Now, what can we learn from all of this?

First, I’d say that Erdogan may by now realise that if he hadn’t acted upon the insults, all of this may have died away in a day. Instead, it turned into an ongoing media battle, with some quite insulting episodes. A classic example of ‘you become what you try to fight’. His social media terrorization policy clearly doesn’t work in Europe. He’s not as powerful as he may like to be.

Second, the Dutch media landscape clearly hasn’t yet recovered from the murdered comedians Charlie Hebdo and Theo van Gogh, a similar case in the Netherlands, in 2002. I would say that framing Erdogan as a threat to our freedom of speech gives him far more credit than he deserves. Sure, he’s a threat in Turkey, but not here. Are we already forgetting that this man is actually helping us out by giving a space to all the refugees we don’t have room for? Wasn’t that what we wanted?

Third: the word ‘Goatfucker’. It was prominent with Böhmermann, and Theo van Gogh used it as well, before he got murdered. It means ‘Arab’. I think it plays a pivotal role in this story. It originated from the Dutch colonial times, in which it was used to insult Arabs by suggesting bestial tendencies. It affirmed the conquerors’ elevated moral position. But one should wonder how moral our position is. After all: who would suffer in a world where men fuck goats?

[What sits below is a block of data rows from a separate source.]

(** [basicConfig] up to the construction of the formatter. *)
Lemma basicConfig_cases level filename stream format style st :
  basicConfig level filename stream format style st =
  match match filename with
        | Some (String c s) => FileHandler_init (String c s) None NOTSET "a" VNone false
        | _ => StreamHandler_init None NOTSET None
        end (set_level level st) with
  | (Raise e, st2) => (Raise e, st2)
  | (Ok h, st2) =>
      match Formatter_init format None style None with
      | Raise e => (Raise e, st2)
      | Ok f =>
          (Handler_setFormatter h f ;;
           st <- get ;;
           match root st with
           | None => raise (Builtin "NameError" "name 'root' isn't defined")
           | Some r =>
               R <- the_logger r ;;
               match Logger_handlers R with
               | None => raise (Builtin "AttributeError"
                                  "'NoneType' object has no attribute 'clear'")
               | Some _ =>
                   update_logger r (fun L => mkLogger (Logger_name L) (Logger_level L)
                                                      (Some [])) ;;
                   Logger_addHandler r h
               end
           end) st2
      end
  end.
Proof.
  unfold basicConfig. unfold bind at 1, modify at 1. cbv beta iota.
  unfold bind at 1.
  destruct (match filename with
            | Some (String c s) => FileHandler_init (String c s) None NOTSET "a" VNone false
            | _ => StreamHandler_init None NOTSET None
            end (set_level level st)) as [[h | e] st2]; [| reflexivity].
  unfold bind at 1, lift at 1.
  destruct (Formatter_init format None style None); reflexivity.
Qed.

(** The rest of [basicConfig], once the handler [h] exists. *)
Lemma basicConfig_installs h f H0 r L hdlrs st2 :
  heap_handlers st2 !! h = Some H0 ->
  root st2 = Some r ->
  heap_loggers st2 !! r = Some L ->
  Logger_handlers L = Some hdlrs ->
  (Handler_setFormatter h f ;;
   st <- get ;;
   match root st with
   | None => raise (Builtin "NameError" "name 'root' isn't defined")
   | Some r =>
       R <- the_logger r ;;
       match Logger_handlers R with
       | None => raise (Builtin "AttributeError"
                          "'NoneType' object has no attribute 'clear'")
       | Some _ =>
           update_logger r (fun L => mkLogger (Logger_name L) (Logger_level L)
                                              (Some [])) ;;
           Logger_addHandler r h
       end
   end) st2 =
  (Ok tt,
   set_heap_loggers
     (fun l => <[r := mkLogger (Logger_name L) (Logger_level L) (Some [h])]> l)
     (set_heap_handlers
        (fun l => <[h := mkHandler f (Handler_level H0) (Handler_class H0)]> l) st2)).
Proof.
  intros EH ER EL EHs.
  unfold Handler_setFormatter. rewrite (bind_Ok _ _ _ _ _ (update_handler_Some _ _ _ _ EH)).
  set (st3 := set_heap_handlers _ st2).
  unfold bind at 1, get. cbv beta iota.
  change (root st3) with (root st2). rewrite ER.
  rewrite (bind_the_logger _ _ st3 L) by exact EL. rewrite EHs.
  rewrite (bind_Ok _ _ _ _ _ (update_logger_Some st3 r L _ EL)).
  set (st4 := set_heap_loggers _ st3).
  assert (E4 : heap_loggers st4 !! r = Some (mkLogger (Logger_name L) (Logger_level L)
                                                      (Some []))).
  { unfold st4. simpl. apply list_lookup_insert_eq. eapply lookup_lt_Some; exact EL. }
  unfold Logger_addHandler. rewrite (update_logger_Some st4 r _ _ E4).
  unfold st4, set_heap_loggers. simpl. now rewrite list_insert_insert_eq.
Qed.

(** [basicConfig] without a file name.  The process-wide threshold is set
    first and stays set even when the style is then rejected; with a valid
    style the root logger's handlers are replaced by one new
    [StreamHandler] carrying [Formatter(format, style=style)].  That
    handler writes to [sys.stderr] whatever [stream] was passed. *)
Theorem basicConfig_stream (level : Z) (filename : option string)
    (stream : option stream) (format : option string) (style : string) (st : State) :
  reachable st ->
  filename = None \/ filename = Some "" ->
  let out := basicConfig level filename stream format style st in
  let h := length (heap_handlers st) in
  _level (snd out) = level /\
  match Formatter_init format None style None with
  | Raise e => fst out = Raise e /\ heap_loggers (snd out) = heap_loggers st
  | Ok f =>
      fst out = Ok tt /\
      heap_handlers (snd out) =
        heap_handlers st ++ [mkHandler f NOTSET (StreamHandler sys_stderr newline)] /\
      exists r L,
        root st = Some r /\ heap_loggers st !! r = Some L /\
        heap_loggers (snd out) =
          <[r := mkLogger (Logger_name L) (Logger_level L) (Some [h])]> (heap_loggers st)
  end.
Proof.
  intros Hr Hf out h.
  destruct (reachable_registry_ok st Hr) as (_ & r & L & B1 & _ & B3 & B4).
  destruct (Logger_handlers L) as [hdlrs |] eqn:EHs; [| contradiction].
  set (st2 := set_heap_handlers (fun l => l ++ [default_handler]) (set_level level st)).
  assert (E : out = match Formatter_init format None style None with
                    | Raise e => (Raise e, st2)
                    | Ok f =>
                        (Ok tt,
                         set_heap_loggers
                           (fun l => <[r := mkLogger (Logger_name L) (Logger_level L)
                                                     (Some [h])]> l)
                           (set_heap_handlers
                              (fun l => <[h := mkHandler f NOTSET
                                                 (StreamHandler sys_stderr newline)]> l)
                              st2))
                    end).
  { unfold out. rewrite basicConfig_cases.
    assert (EI : match filename with
                 | Some (String c s) =>
                     FileHandler_init (String c s) None NOTSET "a" VNone false
                 | _ => StreamHandler_init None NOTSET None
                 end (set_level level st) = (Ok h, st2))
      by (destruct Hf as [-> | ->]; reflexivity).
    rewrite EI. destruct (Formatter_init format None style None) as [f | e];
      [| reflexivity].
    apply (basicConfig_installs h f default_handler r L hdlrs st2);
      [apply lookup_snoc | exact B1 | exact B3 | exact EHs]. }
  rewrite E. destruct (Formatter_init format None style None) as [f | e]; simpl.
  - split; [reflexivity |]. split; [reflexivity |]. split.
    + apply insert_snoc.
    + now exists r, L.
  - split; [reflexivity | now split].
Qed.

(** [basicConfig] with a file name.  The threshold is set, then the file
    is opened for appending; a failure to open it, or a rejected style
    after it has been opened, is raised with the root logger's handlers
    as they were; otherwise the root logger's handlers are replaced by one
    new, opened [FileHandler] carrying [Formatter(format, style=style)]. *)
Theorem basicConfig_file (level : Z) (c : ascii) (s : string) (stream : option stream)
    (format : option string) (style : string) (st : State) :
  reachable st ->
  let filename := String c s in
  let out := basicConfig level (Some filename) stream format style st in
  let h := length (heap_handlers st) in
  _level (snd out) = level /\
  trace (snd out) = trace st ++ [EvOpen filename "a"] /\
  match open_file filename "a" with
  | Fails cls detail =>
      fst out = Raise (Builtin cls detail) /\ heap_loggers (snd out) = heap_loggers st
  | Returns _ =>
      match Formatter_init format None style None with
      | Raise e => fst out = Raise e /\ heap_loggers (snd out) = heap_loggers st
      | Ok f =>
          fst out = Ok tt /\
          heap_handlers (snd out) =
            heap_handlers st ++
              [mkHandler f NOTSET (FileHandler filename "a" VNone false newline true)] /\
          exists r L,
            root st = Some r /\ heap_loggers st !! r = Some L /\
            heap_loggers (snd out) =
              <[r := mkLogger (Logger_name L) (Logger_level L) (Some [h])]>
                (heap_loggers st)
      end
  end.
Proof.
  intros Hr filename out h.
  destruct (reachable_registry_ok st Hr) as (_ & r & L & B1 & _ & B3 & B4).
  destruct (Logger_handlers L) as [hdlrs |] eqn:EHs; [| contradiction].
  unfold out. rewrite basicConfig_cases. unfold filename. cbv beta iota.
  rewrite FileHandler_init_cases. fold filename.
  simpl default. cbv zeta.
  destruct (open_file filename "a") as [[] | cls d].
  2:{ simpl. repeat split. }
  set (H0 := mark_open (mkHandler default_formatter NOTSET
                          (FileHandler filename "a" VNone false newline false))).
  set (st2 := set_heap_handlers (fun l => l ++ [H0])
                (set_trace (fun t => t ++ [EvOpen filename "a"]) (set_level level st))).
  destruct (Formatter_init format None style None) as [f | e].
  2:{ simpl. repeat split. }
  rewrite (basicConfig_installs (length (heap_handlers (set_level level st))) f H0 r L
             hdlrs st2);
    [| apply lookup_snoc | exact B1 | exact B3 | exact EHs].
  simpl. split; [reflexivity |]. split; [reflexivity |]. split; [reflexivity |]. split.
  - apply insert_snoc.
  - now exists r, L.
Qed.

(** ** [Formatter.format] on its own *)

Lemma format_exc_and_render_plain self record R st :
  heap_records st !! record = Some R ->
  LogRecord_exc_info R = VNone ->
  format_exc_and_render self record st = (rendered self R, st).
Proof.
  intros ER EX. unfold format_exc_and_render, rendered.
  rewrite (bind_the_record _ _ _ _ ER). rewrite EX. simpl negb. cbv iota.
  unfold bind at 1, ret at 1. rewrite (bind_the_record _ _ _ _ ER).
  destruct (Formatter_style self =? "%")%string;
    [| destruct (Formatter_style self =? "{")%string]; reflexivity.
Qed.

Lemma set_heap_records_twice f g st :
  set_heap_records f (set_heap_records g st) = set_heap_records (fun h => f (g h)) st.
Proof. reflexivity. Qed.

Because Theo van Gogh used this word, it has acquired a protest status in the Netherlands. It’s in a way comparable to Je Suis Charlie, but more offensive. The sad thing is that on the Western work floor, arabs are, indeed, worth less than whites. So using the word is more like bullying a weaker social group. That doesn’t advocate for Erdogan, who is probably worth far more than the comedians who insult him. Of course, he just thrives on EU attention. If he has the opportunity to infiltrate our minds somehow, it’s only smart of him to take it. Even if it backfires.

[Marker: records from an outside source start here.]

(** The first row with a key outside the header, when there is one. *)
Lemma first_outside fieldnames (rowdicts : list (gmap string (list N))) :
  ¬ Forall (λ r, dom r ⊆ list_to_set fieldnames) rowdicts →
  ∃ before bad rest,
    rowdicts = before ++ bad :: rest
    ∧ Forall (λ r, dom r ⊆ list_to_set fieldnames) before
    ∧ ¬ dom bad ⊆ list_to_set fieldnames.
Proof.
  induction rowdicts as [|r rowdicts IH]; intros Hn.
  - exfalso. apply Hn. constructor.
  - destruct (decide (dom r ⊆ list_to_set fieldnames)) as [Hr|Hr].
    + destruct IH as (before & bad & rest & -> & Hb & Hbad).
      { intros Hall. apply Hn. by constructor. }
      exists (r :: before), bad, rest. repeat split; [by constructor | done].
    + exists [], r, rowdicts. repeat split; [constructor | done].
Qed.

Lemma fields_of_get fieldnames company1 company2 k :
  fields_of fieldnames company1 = fields_of fieldnames company2 →
  k ∈ fieldnames →
  Py.get company1 k [] = Py.get company2 k [].
Proof.
  unfold fields_of. intros Heq Hk.
  induction fieldnames as [|key fieldnames IH]; [by apply elem_of_nil in Hk |].
  cbn [fmap list_fmap] in Heq. injection Heq as Hkey Heq.
  apply elem_of_cons in Hk as [->|Hk]; [done | by apply IH].
Qed.

End csv_writer.

(** ** The loop of [main] *)

Section driver.

Implicit Types companies : list (gmap string (list N)).
Implicit Types company : gmap string (list N).
Implicit Types out : list (list N).

(** One turn of the loop, at a row that exists. *)
Lemma main_body_at companies n out j company :
  companies !! j = Some company →
  main_body (companies, n, out) j
  = (<[j := merged_row company]> companies,
     if decide (eligible company) then S n else n,
     if decide (eligible company)
     then out ++ [updated_line (company_name_of company)] else out).
Proof.
  intros Hj. unfold main_body, merged_row, company_name_of.
  cbn [fst snd]. rewrite Hj.
  destruct (REAL_FOUNDER_DATA !! Py.get company "Company_Name" [])
    as [real_data|] eqn:Ht.
  - destruct (is_pattern_data company) eqn:Hp.
    + rewrite update_in_place. rewrite !decide_True; [done | |].
      all: split; [unfold company_name_of; by rewrite Ht | exact Hp].
    + rewrite list_insert_id by exact Hj. rewrite !decide_False; [done | |].
      all: intros [_ ?]; congruence.
  - rewrite list_insert_id by exact Hj. rewrite !decide_False; [done | |].
    all: intros [[? Hs] _]; unfold company_name_of in Hs; congruence.
Qed.

(** After the first [j] turns, the first [j] rows are merged, the others
    are as they were read, and one line is printed for each row updated. *)
Lemma main_loop_prefix companies out j :
  (j ≤ length companies)%nat →
  foldl main_body (companies, 0%nat, out) (seq 0 j)
  = ((merged_row <$> take j companies) ++ drop j companies,
     length (filter eligible (take j companies)),
     out ++ ((λ c, updated_line (company_name_of c))
               <$> filter eligible (take j companies))).
Proof.
  induction j as [|j IH]; intros Hlen.
  - rewrite take_0, drop_0. cbn. by rewrite app_nil_r.
  - rewrite seq_S, foldl_app, IH by lia. simpl.
    destruct (lookup_lt_is_Some_2 companies j) as [company Hj]; [lia |].
    assert (length (merged_row <$> take j companies) = j) as Hpre.
    { rewrite length_fmap, length_take. lia. }
    rewrite (main_body_at _ _ _ _ company).
    + rewrite insert_app_r_alt by lia.
      rewrite Hpre, Nat.sub_diag.
      rewrite (drop_S _ _ _ Hj), (take_S_r _ _ _ Hj). simpl.
      rewrite fmap_app, filter_app, length_app, fmap_app, <- !app_assoc. simpl.
      rewrite filter_cons, filter_nil.
      destruct (decide (eligible company)); simpl.
      * f_equal. f_equal. lia.
      * rewrite app_nil_r. f_equal. f_equal. lia.
    + rewrite lookup_app_r by lia.
      rewrite Hpre, Nat.sub_diag, lookup_drop, Nat.add_0_r. done.
Qed.

Lemma main_loop_spec companies out :
  main_loop companies out
  = (merged_row <$> companies,
     length (filter eligible companies),
     out ++ ((λ c, updated_line (company_name_of c))
               <$> filter eligible companies)).
Proof.
  unfold main_loop. rewrite main_loop_prefix by done.
  rewrite firstn_all, drop_all. by rewrite app_nil_r.
Qed.

(** [sum(1 for c in l)] is the number of elements. *)
Lemma sum_ones {A} (l : list A) : sum_list ((λ _, 1%nat) <$> l) = length l.
Proof. induction l as [|x l IH]; [done |]. cbn. by f_equal. Qed.

(** The rows and the counts of a run. *)
Lemma main_after_loop fieldnames companies :
  companies_after_loop (main fieldnames companies) = merged_row <$> companies.
Proof. unfold main. by rewrite main_loop_spec. Qed.

Lemma main_total fieldnames companies :
  total (main fieldnames companies) = length companies.
Proof.
  unfold main. rewrite main_loop_spec. cbn [total fst snd].
  by rewrite length_fmap.
Qed.

Lemma main_updated_count fieldnames companies :
  updated_count (main fieldnames companies)
  = length (filter eligible companies).
Proof. unfold main. by rewrite main_loop_spec. Qed.

Lemma main_pattern_count fieldnames companies :
  pattern_count (main fieldnames companies)
  = length (filter (λ c, is_pattern_data c = true) (merged_row <$> companies)).
Proof.
  unfold main. rewrite main_loop_spec. cbn [pattern_count fst snd].
  by rewrite sum_ones.
Qed.

Lemma main_real_count fieldnames companies :
  real_count (main fieldnames companies)
  = (length companies - pattern_count (main fieldnames companies))%nat.
Proof.
  unfold main. rewrite main_loop_spec. cbn [real_count pattern_count fst snd].
  by rewrite length_fmap.
Qed.

(** The write of a run with a header. *)
Lemma main_written names companies :
  (file (main (Some names) companies), raised (main (Some names) companies))
  = Csv.writerows names (merged_row <$> companies) [Py.lit <$> names].
Proof.
  unfold main. rewrite main_loop_spec. cbn [file raised fst snd].
  by destruct (Csv.writerows _ _ _).
Qed.

(** The summary is printed when, and only when, nothing is raised: six
    lines and one per updated row come before it. *)
Lemma main_printed fieldnames companies :
  let run := main fieldnames companies in
  ∃ before,
    length before = (6 + updated_count run)%nat
    ∧ printed run
      = before ++ match raised run with
                  | Some _ => []
                  | None =>
                      summary (total run) (real_count run) (pattern_count run)
                  end.
Proof.
  cbv zeta. unfold main. rewrite main_loop_spec.
  cbn [printed raised total real_count pattern_count updated_count fst snd].
  rewrite length_fmap.
  eexists. split; [| destruct (snd _); [symmetry; apply app_nil_r | reflexivity]].
  rewrite !length_app, length_fmap. cbn [length]. lia.
Qed.

(** A row is pattern data after the loop exactly when it was so before and
    the table has nothing for its company. *)
Lemma merged_row_pattern company :
  is_pattern_data (merged_row company) = true ↔
    is_pattern_data company = true
    ∧ REAL_FOUNDER_DATA !! company_name_of company = None.
Proof.
  unfold merged_row.
  destruct (REAL_FOUNDER_DATA !! company_name_of company)
    as [real_data|] eqn:Ht.
  - destruct (is_pattern_data company) eqn:Hp.
    + rewrite is_pattern_data_update, (table_real _ _ Ht).
      split; [discriminate | intros [_ ?]; discriminate].
    + rewrite Hp. split; [discriminate | intros [? _]; discriminate].
  - split; [intros Hp; split; [exact Hp | reflexivity] | intros [Hp _]; exact Hp].
Qed.

(** The row is rewritten exactly when it is eligible. *)
Lemma merged_row_changed company :
  company ≠ merged_row company ↔ eligible company.
Proof.
  unfold merged_row, eligible.
  destruct (REAL_FOUNDER_DATA !! company_name_of company)
    as [real_data|] eqn:Ht.
  - destruct (is_pattern_data company) eqn:Hp.
    + split; [eauto |]. intros _ E.
      pose proof (table_real _ _ Ht) as Hreal.
      rewrite <- is_pattern_data_update with (company := company) in Hreal.
      congruence.
    + split; [intros Hne; exfalso; apply Hne; reflexivity |].
      intros [_ ?]; discriminate.
  - split; [intros Hne; exfalso; apply Hne; reflexivity |].
    intros [[? ?] _]; discriminate.
Qed.

Lemma merged_row_id company : ¬ eligible company → merged_row company = company.
Proof.
  intros He. destruct (decide (company = merged_row company)) as [<-|Hne].
  - reflexivity.
  - by apply merged_row_changed in Hne.
Qed.

(** The keys of a row after the loop. *)
Lemma merged_row_dom company :
  dom (merged_row company)
  = if decide (eligible company) then dom company ∪ merge_targets
    else dom company.
Proof.
  destruct (decide (eligible company)) as [He|He].
  - destruct He as [[real_data Ht] Hp]. unfold merged_row.
    rewrite Ht, Hp. apply update_dom.
  - by rewrite merged_row_id.
Qed.

(** With the merge columns in the header, an updated row is written with
    other fields than it was read with. *)
Lemma merged_row_fields fieldnames company :
  eligible company →
  merge_targets ⊆ list_to_set fieldnames →
  fields_of fieldnames (merged_row company) ≠ fields_of fieldnames company.
Proof.
  intros He Hcols Heq.
  assert (∀ k, k ∈ merge_targets →
               Py.get (merged_row company) k [] = Py.get company k [])
    as Hget.
  { intros k Hk. apply (fields_of_get fieldnames); [done |].
    apply Hcols in Hk. by apply elem_of_list_to_set in Hk. }
  assert (is_pattern_data (merged_row company) = is_pattern_data company)
    as Hsame.
  { apply is_pattern_data_get_ext; apply Hget; unfold merge_targets;
      rewrite !elem_of_union, !elem_of_singleton; tauto. }
  destruct He as [[real_data Ht] Hp]. rewrite Hp in Hsame.
  apply merged_row_pattern in Hsame as [_ Hnone]. congruence.
Qed.

(** What the write of a run amounts to: either every row after the loop
    has its keys in the header and all the lines are written, or the lines
    of the rows before the first other row are, and [ValueError] is
    raised. *)
Lemma main_write_cases names companies :
  let run := main (Some names) companies in
  (Forall (λ r, dom r ⊆ list_to_set names) (merged_row <$> companies)
   ∧ file run
     = (Py.lit <$> names) :: (fields_of names <$> (merged_row <$> companies))
   ∧ raised run = None)
  ∨ (∃ before bad rest,
       merged_row <$> companies = before ++ bad :: rest
       ∧ Forall (λ r, dom r ⊆ list_to_set names) before
       ∧ ¬ dom bad ⊆ list_to_set names
       ∧ file run = (Py.lit <$> names) :: (fields_of names <$> before)
       ∧ raised run = Some Py.ValueError).
Proof.
  cbv zeta. pose proof (main_written names companies) as Hw.
  destruct (decide (Forall (λ r, dom r ⊆ list_to_set names)
                      (merged_row <$> companies))) as [Hall|Hn].
  - left.
    rewrite (writerows_all names _ [Py.lit <$> names] Hall) in Hw.
    pose proof (f_equal fst Hw) as Hf. pose proof (f_equal snd Hw) as Hr.
    cbn [fst snd] in Hf, Hr. by rewrite Hf, Hr.
  - right.
    destruct (first_outside _ _ Hn) as (before & bad & rest & Heq & Hb & Hbad).
    exists before, bad, rest. rewrite Heq in Hw |- *.
    rewrite (writerows_stops names before bad rest [Py.lit <$> names] Hb Hbad)
      in Hw.
    pose proof (f_equal fst Hw) as Hf. pose proof (f_equal snd Hw) as Hr.
    cbn [fst snd] in Hf, Hr. by rewrite Hf, Hr.
Qed.

(** With the merge columns in the header and the rows within it, the rows
    after the loop are within the header. *)
Lemma merged_rows_within names companies :
  merge_targets ⊆ list_to_set names →
  Forall (λ r, dom r ⊆ list_to_set names) companies →
  Forall (λ r, dom r ⊆ list_to_set names) (merged_row <$> companies).
Proof.
  intros Hcols Hall. apply Forall_fmap. eapply Forall_impl; [exact Hall |].
  intros company Hc. cbn. rewrite merged_row_dom.
  destruct (decide (eligible company)); [| exact Hc].
  by apply union_least.
Qed.

(** The lines that differ are those of the updated rows, when each of them
    is written with other fields than it was read with. *)
Lemma changed_lines_written names companies (header : list (list N)) :
  Forall (λ c, eligible c →
               fields_of names (merged_row c) ≠ fields_of names c) companies →
  changed_lines names companies
    (header :: (fields_of names <$> (merged_row <$> companies)))
  = length (filter eligible companies).
Proof.
  unfold changed_lines. rewrite skipn_cons, drop_0.
  induction 1 as [|company companies Hc _ IH]; [reflexivity |].
  cbn [fmap list_fmap zip zip_with]. rewrite !filter_cons. cbn [fst snd].
  destruct (decide (eligible company)) as [He|He].
  - rewrite decide_True by (intros Heq; by apply (Hc He)).
    cbn [length]. f_equal. apply IH.
  - rewrite (merged_row_id _ He). rewrite decide_False by (by intros []).
    apply IH.
Qed.

End driver.

(** ** The search for the slug *)

Section slug.

Implicit Types s g rest : list N.

Local Abbreviation marker := (Py.lit "/companies/").

Lemma literal_Some p s rest : Re.literal p s = Some rest ↔ s = p ++ rest.
Proof.
  revert s. induction p as [|a p IH]; intros s; simpl.
  - split; [by intros [= ->] | by intros ->].
  - destruct s as [|c s]; [by split |].
    destruct (N.eqb_spec c a) as [->|Hne].
    + rewrite IH. split; [by intros -> | by intros [= ->]].
    + split; [done | intros [= ? ?]; done].
Qed.

Lemma literal_marker_nil : Re.literal marker [] = None.
Proof. reflexivity. Qed.

Lemma segment_split s :
  ∃ rest, s = Re.segment s ++ rest ∧ (rest = [] ∨ head rest = Some Re.slash).
Proof.
  induction s as [|c s [rest [Hs Hrest]]]; simpl.
  - exists []. by split; [| left].
  - destruct (N.eqb_spec c Re.slash) as [->|Hne].
    + exists (Re.slash :: s). by split; [| right].
    + exists rest. split; [by rewrite Hs at 1 | done].
Qed.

But what did the comedians get caught up with in the first place? Do they believe they did something good for the Turks? In that case, the word goatfucker was quite ill-chosen. Or did they really think they would support free speech with their heroic acts of public insult? It seems to me that these comedians hitch-hike on a wave, needlessly deepening a clash between cultures under the pretence of free speech.

Should I feel guilty for being entertained?


3 thoughts on “The borders of free speech”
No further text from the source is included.